# Main Breaker won't stay on Please Help



## redline (Mar 5, 2006)

can you post a photo?


----------



## 220/221 (Oct 9, 2007)

> do I have to have the power company come back out to turn off the power to the house to replace the Main breaker.


 
Probably.

An electrician would probably cut the meter seal, pull the meter and replace the breaker without getting the power company involved.

Try working the breaker some more. Let it snap back a few times to try and kick the internal mechanism loose. Also, make sure you push it all the way to the off position.

*Wear at LEAST safety glasses/ gloves/long sleeves and turn your head to the side while messing with it. You never know what can happen.*


----------



## J. V. (Jun 1, 2007)

Do not try to force it up. If it will not stay in the on position it needs to be replaced. I say this only because you said you have all the other branch circuit breakers turned off. The breaker is hot on one side since the meter was installed. You do not want to remove the meter either. If you have a disconnect ahead of the main breaker you could replace it yourself. If you do not have a way to cut power to the main breaker, get someone who is qualified. Bottom line. If you cannot turn off the power without pulling the meter you need help.


----------



## jbfan (Jul 1, 2004)

This may sound silly, but have you tried to turn it completly off and then back on.
I know it has been empty, but it may have tripped before.
All breaker have to be turned off before they can be turned on.


----------



## mikpowl (Sep 7, 2007)

I ended up calling an electrician. He had to replace the main breaker/panel. It cost $550! Ouch. Just curious, the electrician came out to the house for about 30 mins. to look at the box. He told me it needed a new breaker/panel. Said it would be about $250. He charges $95/hr. He said he would come back tomorrow and put it in and the total charge would be about $550. We left. He called me at work about 1 & 1/2 hrs later and said he went ahead and did the job that same day and it came out to $550. Is it normal to charge the customer to look at the issue and also for drive time to pick up parts?


----------



## HouseHelper (Mar 20, 2007)

> Is it normal to charge the customer to look at the issue and also for drive time to pick up parts?


Yes.

The $550 charge sounds about right, even a little low.


----------



## Piedmont (Nov 1, 2007)

Hell, the $550 doesn't sound a little low sounds like a steal! I paid $1350 to have mine done. He had to come and check out my situation to see what parts would be needed. Then came back and replaced it all. 
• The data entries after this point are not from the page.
(* ===== verification/Crc.v ===== *)
(** * Checksums

    [aetherfs_crc32c] of the format header (bitwise, reflected polynomial
    [0xEDB88320], register inverted at both ends), as the userspace tools and
    the on-disk format use it, and the different routine of the same name that
    [kernel/aetherfs.h] compiles into the module. *)

From S2P Require Import Prelude Codec.

Definition CRC_POLY : Z := 0xEDB88320.

(** [c = (c >> 1) ^ ((c & 1U) ? 0xEDB88320U : 0U)] *)
Definition crc_bit (c : Z) : Z :=
  Z.lxor (Z.shiftr c 1) (if Z.odd c then CRC_POLY else 0).

Definition crc_byte (c b : Z) : Z := Nat.iter 8 crc_bit (Z.lxor c b).

Definition crc_loop (c : Z) (buf : bytes) : Z := foldl crc_byte c buf.

Definition aetherfs_crc32c (crc : Z) (buf : bytes) : Z :=
  Z.lxor (crc_loop (Z.lxor crc 0xFFFFFFFF) buf) 0xFFFFFFFF.

Definition AETHERFS_CRC_SEED : Z := 0xFFFFFFFF.

Definition aetherfs_crc32c_data (data : bytes) : Z :=
  aetherfs_crc32c AETHERFS_CRC_SEED data.

(** The kernel header's routine: one polynomial step per byte. *)
Definition kernel_crc_byte (c b : Z) : Z := crc_bit (Z.lxor c b).

Definition kernel_aetherfs_crc32c (crc : Z) (buf : bytes) : Z :=
  Z.lxor (foldl kernel_crc_byte crc buf) 0xFFFFFFFF.

(** ** The bit step *)

Lemma crc_bit_lxor a b : crc_bit (Z.lxor a b) = Z.lxor (crc_bit a) (crc_bit b).
Proof.
  unfold crc_bit. rewrite Z.shiftr_lxor, <-!Z.bit0_odd, Z.lxor_spec.
  apply Z.bits_inj'. intros i Hi. rewrite !Z.lxor_spec.
  destruct (Z.testbit a 0), (Z.testbit b 0); simpl; rewrite ?Z.testbit_0_l;
    destruct (Z.testbit (Z.shiftr a 1) i), (Z.testbit (Z.shiftr b 1) i),
      (Z.testbit CRC_POLY i); done.
Qed.

Lemma crc_bit_0 : crc_bit 0 = 0.
Proof. done. Qed.

Lemma crc_bit_double x : crc_bit (2 * x) = x.
Proof.
  unfold crc_bit. rewrite Z.odd_mul. simpl. rewrite Z.lxor_0_r, Z.shiftr_div_pow2 by lia.
  change (2 ^ 1) with 2. rewrite Z.mul_comm, Z.div_mul; lia.
Qed.

Lemma shiftr_1_range c : is_u32 c → 0 ≤ Z.shiftr c 1 < 2 ^ 31.
Proof.
  unfold is_u32. rewrite Z.shiftr_div_pow2 by lia. change (2 ^ 1) with 2. intros [? ?].
  split; [apply Z.div_pos|apply Z.div_lt_upper_bound]; lia.
Qed.

Lemma crc_bit_range c : is_u32 c → is_u32 (crc_bit c).
Proof.
  intros Hc. pose proof (shiftr_1_range c Hc). unfold crc_bit, is_u32.
  apply lxor_range; [lia|lia|]. destruct (Z.odd c); unfold CRC_POLY; lia.
Qed.

Lemma crc_bit_zero_inv c : is_u32 c → crc_bit c = 0 → c = 0.
Proof.
  intros Hc. pose proof (shiftr_1_range c Hc) as Hs. unfold crc_bit.
  destruct (Z.odd c) eqn:Eo; intros E.
  - apply Z.lxor_eq in E. rewrite E in Hs. unfold CRC_POLY in Hs. lia.
  - rewrite Z.lxor_0_r, Z.shiftr_div_pow2 in E by lia. change (2 ^ 1) with 2 in E.
    pose proof (Z.div_mod c 2). rewrite Zmod_odd, Eo in *. lia.
Qed.

Lemma iter_crc_lxor n a b :
  Nat.iter n crc_bit (Z.lxor a b) =
  Z.lxor (Nat.iter n crc_bit a) (Nat.iter n crc_bit b).
Proof. induction n as [|n IH]; simpl; [done|]. by rewrite IH, crc_bit_lxor. Qed.

Lemma iter_crc_range n c : is_u32 c → is_u32 (Nat.iter n crc_bit c).
Proof. intros. induction n; simpl; [done|]. by apply crc_bit_range. Qed.

Lemma iter_crc_zero_inv n c : is_u32 c → Nat.iter n crc_bit c = 0 → c = 0.
Proof.
  intros Hc. induction n as [|n IH]; simpl; [done|]. intros E. apply IH.
  apply crc_bit_zero_inv; [by apply iter_crc_range|done].
Qed.

Lemma iter_crc_inj n a b :
  is_u32 a → is_u32 b → Nat.iter n crc_bit a = Nat.iter n crc_bit b → a = b.
Proof.
  intros Ha Hb E. apply Z.lxor_eq, (iter_crc_zero_inv n).
  - apply lxor_range; [lia|apply Ha|apply Hb].
  - by rewrite iter_crc_lxor, E, Z.lxor_nilpotent.
Qed.

Lemma iter_crc_shift n x :
  Nat.iter n crc_bit (2 ^ Z.of_nat n * x) = x.
Proof.
  revert x. induction n as [|n IH]; intros x; [simpl; lia|].
  rewrite Nat2Z.inj_succ, Z.pow_succ_r, (Z.mul_comm 2), <-Z.mul_assoc by lia.
  simpl. by rewrite IH, crc_bit_double.
Qed.

(** ** The register after a buffer *)

Lemma add_lxor_high b v : is_byte b → 0 ≤ v → b + 256 * v = Z.lxor b (256 * v).
Proof.
  intros Hb Hv. apply Z.add_nocarry_lxor. apply Z.bits_inj'. intros i Hi.
  rewrite Z.land_spec, Z.testbit_0_l.
  destruct (decide (i < 8)) as [?|?].
  - replace (256 * v) with (v * 2 ^ 8) by lia.
    rewrite Z.mul_pow2_bits_low by lia. apply andb_false_r.
  - replace (Z.testbit b i) with false; [done|].
    unfold is_byte in Hb. rewrite <-(Z.mod_small b (2 ^ 8)) by lia.
    by rewrite Z.mod_pow2_bits_high by lia.
Qed.

(** The register is a fixed linear image of the starting register combined
    with the message read as one little-endian number. *)
Lemma crc_loop_linear s w : is_bytes w →
  crc_loop s w = Nat.iter (8 * length w) crc_bit (Z.lxor s (le_val w)).
Proof.
  intros Hw. revert s. induction Hw as [|b w Hb Hw IH]; intros s.
  - simpl. by rewrite Z.lxor_0_r.
  - pose proof (le_val_range w Hw) as Hr. unfold le_range in Hr.
    change (crc_loop s (b :: w)) with (crc_loop (crc_byte s b) w). rewrite IH.
    change (le_val (b :: w)) with (b + 256 * le_val w). cbn [length].
    rewrite (add_lxor_high b (le_val w)) by (done || lia).
    replace (8 * S (length w))%nat with (8 * length w + 8)%nat by lia.
    rewrite Nat.iter_add. f_equal. unfold crc_byte.
    rewrite <-Z.lxor_assoc, (iter_crc_lxor 8 (Z.lxor s b)). f_equal.
    symmetry. apply (iter_crc_shift 8).
Qed.

Lemma crc_loop_app s l k : crc_loop s (l ++ k) = crc_loop (crc_loop s l) k.
Proof. apply foldl_app. Qed.

Lemma crc_loop_range s l : is_u32 s → is_bytes l → is_u32 (crc_loop s l).
Proof.
  intros Hs Hl. revert s Hs. induction Hl as [|b l Hb Hl IH]; intros s Hs; [done|].
  apply IH, iter_crc_range, lxor_range; [lia|apply Hs|]. unfold is_byte in Hb. lia.
Qed.

Lemma crc_loop_inj s t l :
  is_u32 s → is_u32 t → is_bytes l → crc_loop s l = crc_loop t l → s = t.
Proof.
  intros Hs Ht Hl E. rewrite !crc_loop_linear, !iter_crc_lxor in E by done.
  apply lxor_cancel_r in E. by apply iter_crc_inj in E.
Qed.

Lemma crc_seed_register : Z.lxor AETHERFS_CRC_SEED 0xFFFFFFFF = 0.
Proof. done. Qed.

Lemma aetherfs_crc32c_data_range l : is_bytes l → is_u32 (aetherfs_crc32c_data l).
Proof.
  intros Hl. unfold aetherfs_crc32c_data, aetherfs_crc32c.
  apply lxor_range; [lia| |lia]. apply crc_loop_range; [|done].
  rewrite crc_seed_register. unfold is_u32. lia.
Qed.

Lemma aetherfs_crc32c_data_eq l k :
  aetherfs_crc32c_data l = aetherfs_crc32c_data k → crc_loop 0 l = crc_loop 0 k.
Proof.
  unfold aetherfs_crc32c_data, aetherfs_crc32c. rewrite crc_seed_register.
  apply lxor_cancel_r.
Qed.

Lemma le_val_short w : is_bytes w → (length w ≤ 4)%nat → is_u32 (le_val w).
Proof.
  intros Hw Hl. pose proof (le_val_range w Hw) as Hr. unfold le_range, is_u32 in *.
  assert (2 ^ (8 * Z.of_nat (length w)) ≤ 2 ^ 32) by (apply Z.pow_le_mono_r; lia).
  lia.
Qed.

Lemma le_val_inj w w' :
  is_bytes w → is_bytes w' → length w = length w' → le_val w = le_val w' → w = w'.
Proof.
  intros Hw Hw' Hl E. rewrite <-(le_bytes_val w), <-(le_bytes_val w') by done.
  by rewrite Hl, E.
Qed.

Lemma crc_burst_loop s w w' post :
  is_u32 s → is_bytes w → is_bytes w' → is_bytes post →
  length w = length w' → (length w ≤ 4)%nat →
  crc_loop s (w ++ post) = crc_loop s (w' ++ post) → w = w'.
Proof.
  intros Hs Hw Hw' Hp Hl H4 E. rewrite !crc_loop_app in E.
  apply crc_loop_inj in E; [|by apply crc_loop_range..|done].
  rewrite !crc_loop_linear in E by done. rewrite <-Hl in E.
  apply iter_crc_inj in E.
  - apply lxor_cancel_l in E. by apply le_val_inj.
  - apply lxor_range; [lia|apply Hs|]. by apply le_val_short.
  - apply lxor_range; [lia|apply Hs|]. apply le_val_short; [done|lia].
Qed.

(** The detection lemma the structure checksums use. *)
Lemma crc_data_burst pre w w' post :
  is_bytes pre → is_bytes w → is_bytes w' → is_bytes post →
  length w = length w' → (length w ≤ 4)%nat → w ≠ w' →
  aetherfs_crc32c_data (pre ++ w ++ post) ≠ aetherfs_crc32c_data (pre ++ w' ++ post).
Proof.
  intros Hpre Hw Hw' Hpost Hl H4 Hne E. apply aetherfs_crc32c_data_eq in E.
  rewrite !(crc_loop_app 0 pre) in E. apply Hne.
  eapply crc_burst_loop, E; try done.
  apply crc_loop_range; [unfold is_u32; lia|done].
Qed.

(** ** The kernel header's routine *)

Lemma kernel_crc_window s a b post :
  foldl kernel_crc_byte s (a :: b :: post) =
  foldl kernel_crc_byte s (Z.lxor a 2 :: Z.lxor b 1 :: post).
Proof.
  cbn [foldl]. f_equal. unfold kernel_crc_byte.
  rewrite <-(Z.lxor_assoc s a 2), (crc_bit_lxor _ 2).
  change (crc_bit 2) with 1.
  rewrite (Z.lxor_comm b 1), <-Z.lxor_assoc, (Z.lxor_assoc _ 1 1), Z.lxor_nilpotent.
  by rewrite Z.lxor_0_r.
Qed.

(** ** Properties *)

(** Two buffers that differ only inside a window of at most four bytes have
    different checksums: every burst error of up to 32 bits that starts on a byte
    boundary is caught, wherever it lies in a block. *)
Theorem crc_detects_bursts pre w w' post :
  is_bytes (pre ++ w ++ post) → is_bytes w' →
  length w = length w' → (length w ≤ 4)%nat → w ≠ w' →
  aetherfs_crc32c_data (pre ++ w ++ post) ≠ aetherfs_crc32c_data (pre ++ w' ++ post).
Proof.
  intros [Hpre [Hw Hpost]%Forall_app]%Forall_app Hw'. by apply crc_data_burst.
Qed.

Lemma crc_detects_bursts_witness :
  aetherfs_crc32c_data ([1; 2] ++ [3; 4; 5; 6] ++ [7]) ≠
  aetherfs_crc32c_data ([1; 2] ++ [255; 4; 0; 9] ++ [7]).
Proof.
  apply crc_detects_bursts.
  - repeat constructor; discriminate.
  - repeat constructor; discriminate.
  - reflexivity.
  - simpl. lia.
  - discriminate.
Defined.

(** The seed [0xFFFFFFFF] passed to a routine that inverts its register
    first cancels out, so zero bytes at the front of a buffer do not change its
    checksum: the length of a leading run of zeroes is not covered. *)
Theorem crc_ignores_leading_zeros n l :
  aetherfs_crc32c_data (zeros n ++ l) = aetherfs_crc32c_data l.
Proof.
  unfold aetherfs_crc32c_data, aetherfs_crc32c, zeros.
  rewrite crc_seed_register, crc_loop_app. do 2 f_equal.
  induction (Z.to_nat n) as [|k IH]; [done|apply IH].
Qed.

(** The routine of the same name that [kernel/aetherfs.h] compiles into the
    module takes one polynomial step per byte, so it cannot tell apart buffers in
    which bit 1 of a byte and bit 0 of the next are both flipped: for every
    content around them and every seed the two sums agree, although the format's
    routine tells them apart. *)
Theorem kernel_crc_misses_adjacent_flips seed pre a b post :
  is_bytes (pre ++ a :: b :: post) →
  let flipped := pre ++ Z.lxor a 2 :: Z.lxor b 1 :: post in
  kernel_aetherfs_crc32c seed flipped = kernel_aetherfs_crc32c seed (pre ++ a :: b :: post) ∧
  aetherfs_crc32c_data flipped ≠ aetherfs_crc32c_data (pre ++ a :: b :: post).
Proof.
  intros [Hpre Hab]%Forall_app flipped. split.
  - unfold kernel_aetherfs_crc32c, flipped. by rewrite !foldl_app, <-kernel_crc_window.
  - apply Forall_cons in Hab as [Ha [Hb Hpost]%Forall_cons].
    pose proof (lxor_range 8 a 2 ltac:(lia) Ha ltac:(lia)).
    pose proof (lxor_range 8 b 1 ltac:(lia) Hb ltac:(lia)).
    apply (crc_data_burst pre [Z.lxor a 2; Z.lxor b 1] [a; b] post); try done.
    + repeat apply Forall_cons_2; by try apply Forall_nil_2.
    + repeat apply Forall_cons_2; by try apply Forall_nil_2.
    + simpl. lia.
    + intros [= E _]. apply (f_equal (Z.lxor a)) in E.
      rewrite <-Z.lxor_assoc, Z.lxor_nilpotent in E. discriminate E.
Qed.

Lemma kernel_crc_misses_adjacent_flips_witness :
  kernel_aetherfs_crc32c 0xFFFFFFFF [65; 67; 65; 69] =
  kernel_aetherfs_crc32c 0xFFFFFFFF [65; 65; 64; 69] ∧
  aetherfs_crc32c_data [65; 67; 65; 69] ≠ aetherfs_crc32c_data [65; 65; 64; 69].
Proof.
  refine (kernel_crc_misses_adjacent_flips 0xFFFFFFFF [65] 65 64 [69] _).
  repeat constructor; discriminate.
Defined.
He replaced everything from the wires on my roof, meter, panel, and all breakers plus had to put in 2 grounding rods. I would not complain about $550... wow.


----------



## HouseHelper (Mar 20, 2007)

Piedmont said:


> Hell, the $550 doesn't sound a little low sounds like a steal! I paid $1350 to have mine done. He had to come and check out my situation to see what parts would be needed. Then came back and replaced it all.
> 
> He replaced everything from the wires on my roof, meter, panel, and all breakers plus had to put in 2 grounding rods. I would not complain about $550... wow.


That's a decent price for a full service change, but the OP said this was JUST a main panel change out, not a full service redo.


----------